On Friday (21st October), a malicious party was responsible for a huge DDoS attack on Managed DNS infrastructure provider Dyn, taking out sites like Twitter, SoundCloud, Spotify, and reddit in the process. The attack – which Dyn described as “global in nature” – involved tens of millions of IP addresses infected by the Mirai botnet. The perpetrator is yet to be uncovered.
Thankfully, though, everyone’s favourite consulting detective, weird Libertarian John McAfee, is on the case. McAfee claims to know – through his “sources” – who was responsible for the attack, and reveals that it was merely a warm-up for an even bigger, more devastating attack on the internet.

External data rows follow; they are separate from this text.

Lemma uint_value_of_uint (u : uint) : uint_value 0 u = Z.of_N (Pos.of_uint u).
Proof.
  induction u; cbn [uint_value Pos.of_uint]; [reflexivity | exact IHu | ..];
    exact (uint_value_acc _ _).
Qed.

(** A text of digits has no space to strip. *)
Lemma rstrip_uint (u : uint) :
  rstrip (NilEmpty.string_of_uint u) = NilEmpty.string_of_uint u.
Proof.
  induction u; cbn [NilEmpty.string_of_uint rstrip]; [reflexivity | ..];
    rewrite IHu; destruct (NilEmpty.string_of_uint u); reflexivity.
Qed.

Lemma lstrip_uint (u : uint) :
  lstrip (NilEmpty.string_of_uint u) = NilEmpty.string_of_uint u.
Proof. destruct u; reflexivity. Qed.

Lemma int_of_str_uint (u : uint) :
  u <> Nil ->
  int_of_str (NilEmpty.string_of_uint u) = Ok (Z.of_N (Pos.of_uint u)) /\
  int_of_str (String "-" (NilEmpty.string_of_uint u))
  = Ok (- Z.of_N (Pos.of_uint u)).
Proof.
  intros Hu. pose proof (parse_digits_first u Hu) as Hp.
  rewrite uint_value_of_uint in Hp.
  unfold int_of_str, strip. split.
  - rewrite lstrip_uint, rstrip_uint.
    destruct u; [congruence | ..];
      cbn [NilEmpty.string_of_uint] in *; rewrite Hp; reflexivity.
  - cbn [lstrip is_space]. 
    change (is_space "-") with false. cbn iota.
    cbn [rstrip]. rewrite rstrip_uint.
    destruct (NilEmpty.string_of_uint u) eqn:Hs.
    + destruct u; discriminate.
    + rewrite Hp. reflexivity.
Qed.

McAfee told Social Media Week:
“My sources say that Bureau 121, the Korean State hacking group, is responsible. Further they left false trails pointing to Backconnect, an American company, as being responsible. If all evidence points to this American company, then, with 100% certainty, it is not them. Anyone who is capable of carrying out a hack of such sophistication is also capable, with far less effort than that involved in the hack, of hiding their tracks or making it appear that the hack came from some other quarter. The forensic tools used to assign culpability in a hack are well known, in the cybersecurity world, to be largely ineffective. They may, sometimes, correctly identify an unsophisticated 15-year-old as the source of a hack, such as the teenager who hacked the FBI less than a year ago. But they are completely ineffective against large, sophisticated groups of hackers such as those run by the Korean State. Backconnect has a history of spoofing IP addresses, so they make a perfect fall guy.
I also believe that this attack was the harbinger of near future attacks that will be much more devastating. I believe the smaller prior attacks served to identify weaknesses in the Internet’s infrastructure. Clearly there are weaknesses. Anticipate that these will be exploited in a big way.”
Last month, cybersecurity expert Bruce Scheler warned that an unknown group was planning an attack designed to take out the whole internet, reporting that “major companies that provide the basic infrastructure that makes the Internet work have seen an increase in DDoS attacks against them,” and that the attacks “look like probing” to test the defences of such companies.